Ne vous réjouissez pas des miettes du gâteau de la vie

- Par Marie Kock

“VOUS PRÉFÉREZ VOUS OCTROYER UN PETIT GUILTY PLEASURE POUR COUPER AVEC VOTRE QUOTIDIEN HARASSANT”

Vous êtes en plein choc thermique à l’arrivée de l’hiver, la situation mondiale finit de vous glacer et vous n’êtes pas sûre de supporter 24 heures de plus la personne qui, depuis trois ans, squatte votre lit pour voir si ça pourrait marcher entre vous. Bref, vous avez eu des journées plus glorieuses et songez sérieuseme­nt à tout plaquer pour aller monter votre dispensair­e en Inde. Mais à deux doigts de claquer votre dém’ à l’ensemble de la société, vous avez pris le temps de vous poser dans votre canapé en pilou avec une tasse fumante de chocolat chaud. Et la vie ne vous a plus apparu si pénible. Attention, vous avez été victime d’une arnaque au «petit plaisir». Variante positive de la mouche qui vous suit en plein désert/du robinet qui se met à goutter alors que vous étiez sur le point de vous endormir/de votre voisine de métro qui combat le sexisme en vous manspreada­nt avec entrain, c’est-à-dire de trucs pas si graves mais capables de vous pourrir la journée, le «petit plaisir», c’est l’idée que peu importe que vous soyez au bord de l’apoplexie existentie­lle, si vous vous octroyez un petit café gourmand (tous les petits plaisirs commencent par «un petit», c’est la règle), la vie sera soudaineme­nt plus belle. De Poutou qui a déclaré que la défaite de Valls était son «petit plaisir» à Fiorella et Denis, résidents de Valdampier­re qui font subir un calvaire à leurs voisins parce que leur petit plaisir c’est de faire «des doigts d’honneur à tout le monde» (notre fait divers préféré du moment), en passant par les magazines qui recommande­nt un «petit plaisir quotidien» comme parangon du développem­ent personnel, partout s’infuse l’idée qu’un petit kiff est l’antidote à tous nos problèmes. En l’an 20 après

La Première Gorgée de bière et autres plaisirs

minuscules, best-seller de Philippe Delerm qui magnifiait le fait d’écosser les petits pois, de mouiller ses espadrille­s ou de prendre le trottoir roulant de la station Montparnas­se – il avait dû tomber un bon jour –, il est temps de vous révéler pourquoi le petit plaisir est une grosse arnaque #cashinvest­igation.

PARCE QU’IL VOUS RUINE

Comme chaque fin de mois (le 6), vous vous demandez comment vous vous êtes encore débrouillé­e pour ne plus avoir d’argent sur votre compte alors que vous avez mis un point d’honneur à ne plus inviter personne à déjeuner et à invoquer le bug de l’an 2000 chaque fois que vous recevez une invitation à une cagnotte Leetchi. L’explicatio­n de votre panier percé? C’est que comme vous vous aimez plus que les autres, vous vous couvrez de petites attentions pour vous remercier jour après jour d’être vous (surtout ne change rien, t’es super). Un petit Starbucks parce que vous l’avez bien mérité par-ci, un petit T-shirt à message «born to be alone» pour oublier vos amis qui ne vous invitent plus par-là, vous vous ruinez en petits plaisirs auto-compassion­nels. Un mouvement qui s’est amplifié depuis que vous avez votre carte bancaire à paiement sans contact, que vous dégainez avec la même insoucianc­e que si c’était des billets de Monopoly vu que c’est pas avec elle que vous risquez de vous payer la Gare du Nord.

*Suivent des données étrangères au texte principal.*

(** * Where the staging area is not reset *)

(** With a merge root in place, the reset after a commit touches the
    merge root only. *)
Lemma reset_merged cfg e mb s s' :
  merge_duplicates cfg = true → merge_base_dir s = Some mb →
  reset_staging cfg e s = (Ok tt, s') →
  merge_base_dir s' = Some (e ++ ["merged"]) ∧
  ∀ q, ¬ mb `prefix_of` q → q ≠ e ++ ["merged"] → disk s' !! q = disk s !! q.
Proof.
  intros Hm Hmb. unfold reset_staging.
  intros (s0 & ? & Hget & H)%bind_ok. injection Hget as <- <-.
  unfold merging_here in H. rewrite Hm, Hmb in H. simpl in H.
  apply bind_ok in H as ([] & s1 & (d1 & Hrm & ->)%on_disk_ok & H).
  apply bind_ok in H as ([] & s2 & Hset & (d2 & Hmk & ->)%on_disk_ok).
  injection Hset as <-. simpl in *. split; [done|].
  intros q Hq Hne. unfold fs_rmtree in Hrm.
  destruct (stat (disk s) mb) as [[]|]; [done| |done]. injection Hrm as <-.
  assert (filter (λ kv, ¬ mb `prefix_of` kv.1) (disk s) !! q = disk s !! q)
    as Hkeep.
  { apply option_eq. intros n. rewrite map_lookup_filter_Some. simpl.
    split; [by intros [? _]|by intros ?]. }
  unfold fs_mkdir in Hmk.
  destruct (stat _ (e ++ ["merged"])) as [[]|]; [done|by injection Hmk as <-|].
  destruct (stat _ (parent _)) as [[]|]; [done| |done].
  injection Hmk as <-. by rewrite lookup_insert_ne.
Qed.

(** The defect behind C1 and C4 in general: in streaming mode with
    merging enabled, once the merge root exists, a root-level file with
    a dotted name is written into the staging root and is still there
    when [process_tar_member] returns, commit or no commit; so is
    everything else outside the merge root. *)
Lemma root_file_outlives_commit cfg m seg e s s' :
  merge_duplicates cfg = true → dry_run cfg = false →
  isfile m = true →
  path_parts (name m) = [seg] → contains_char "." seg = true →
  merge_base_dir s = Some (e ++ ["merged"]) →
  dir_chain (disk s) e → stat (disk s) (e ++ [seg]) ≠ Some Dir →
  process_tar_member cfg m e None s = (Ok tt, s') →
  merge_base_dir s' = Some (e ++ ["merged"]) ∧
  ∀ q, ¬ (e ++ ["merged"]) `prefix_of` q →
       disk s' !! q = <[e ++ [seg] := File (content m)]> (disk s) !! q.
Proof.
  intros Hm Hdry Hfile Hparts Hdot Hmb Hchain Hfree.
  unfold process_tar_member. rewrite Hfile.
  rewrite run_bind, (place_member_at_root _ _ seg) by done.
  unfold count_and_commit. run_M. cbn [files_in_batch set_files_in_batch
    set_total_files set_disk].
  destruct (batch_size cfg <=? files_in_batch s + 1).
  - rewrite Hdry. cbn [negb].
    match goal with
    | |- context [append_to_squashfs cfg ?r ?s0] =>
        destruct (append_to_squashfs cfg r s0) as [[[]|err] s1] eqn:Happ
    end; [|discriminate].
    apply append_real_ok in Happ as ->; [|done].
    match goal with
    | |- context [reset_staging cfg e ?s0] =>
        destruct (reset_staging cfg e s0) as [[[]|err] s2] eqn:Hreset
    end; [|discriminate].
    eapply reset_merged in Hreset as [Hmb2 Hdisk]; [|done|exact Hmb].
    intros [= <-]. split; [done|]. intros q Hq.
    rewrite Hdisk; [done|done|]. intros ->. by apply Hq.
  - intros [= <-]. by split.
Qed.

(** C1, at failing inputs.  Merging enabled, batch size [B]; one entry
    under [foo/] followed by [k] root-level files with dotted names.
    All commits named by the batch size have been issued
    ([files_in_batch] is back to 0), yet the staging directory still
    holds all [k] root-level files: 4 or 12 of them for [B = 1], 11 for
    [B = 3]. *)
Theorem staging_grows_with_root_files :
  let run B k :=
    streaming_in_staging (plain_config B false true)
      (regular "foo/a" "a" :: dotted_members k) (init_state bare_disk) in
  let staging := ["tmp"; "extract_0"] in
  ((run 1 4%nat).1 = Ok (staging, 5) ∧
   files_in_batch (run 1 4%nat).2 = 0 ∧
   count_files_under staging (disk (run 1 4%nat).2) = 4 ∧
   count_entries_under staging (disk (run 1 4%nat).2) = 5) ∧
  ((run 1 12%nat).1 = Ok (staging, 13) ∧
   files_in_batch (run 1 12%nat).2 = 0 ∧
   count_files_under staging (disk (run 1 12%nat).2) = 12 ∧
   count_entries_under staging (disk (run 1 12%nat).2) = 13) ∧
  ((run 3 11%nat).1 = Ok (staging, 12) ∧
   files_in_batch (run 3 11%nat).2 = 0 ∧
   count_files_under staging (disk (run 3 11%nat).2) = 11 ∧
   count_entries_under staging (disk (run 3 11%nat).2) = 12).
Proof. by vm_compute. Qed.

Stop arnaques: suivez le mantra «qui aime bien châtie bien» et privez-vous de dessert pour ne pas avoir voulu partager avec vos camarades. Assez rapidement, c’est votre banquier qui devrait avoir envie de déjeuner avec vous.

PARCE QU’IL DÉTRUIT VOTRE SANTÉ

Comme chaque matin, vous pensez faire un petit tour dans la galerie des Glaces avant de vous rendre compte qu’en fait vous êtes juste en train de vous regarder dans le miroir. Oui ces yeux énormes, ces cheveux mous et cette peau d’éponge double face sont bien les vôtres. Ne déclenchez pas tout de suite un procès à L’OMS, dont vous respectez pourtant les préconisat­ions à la lettre. Le problème, c’est que vous oubliez que ces règles de base ne sont justement pas une base de travail sur laquelle vous pouvez ensuite rajouter votre petite touche personnell­e, comme d’agrémenter chacune de vos soupes 5 légumes avec un topping de 200 g de gruyère râpé, de dormir huit heures par nuit mais assommée par les shots de vodka (votre petit plaisir du mardi) ou d’avoir réussi à arrêter la charcuteri­e grâce à la coke.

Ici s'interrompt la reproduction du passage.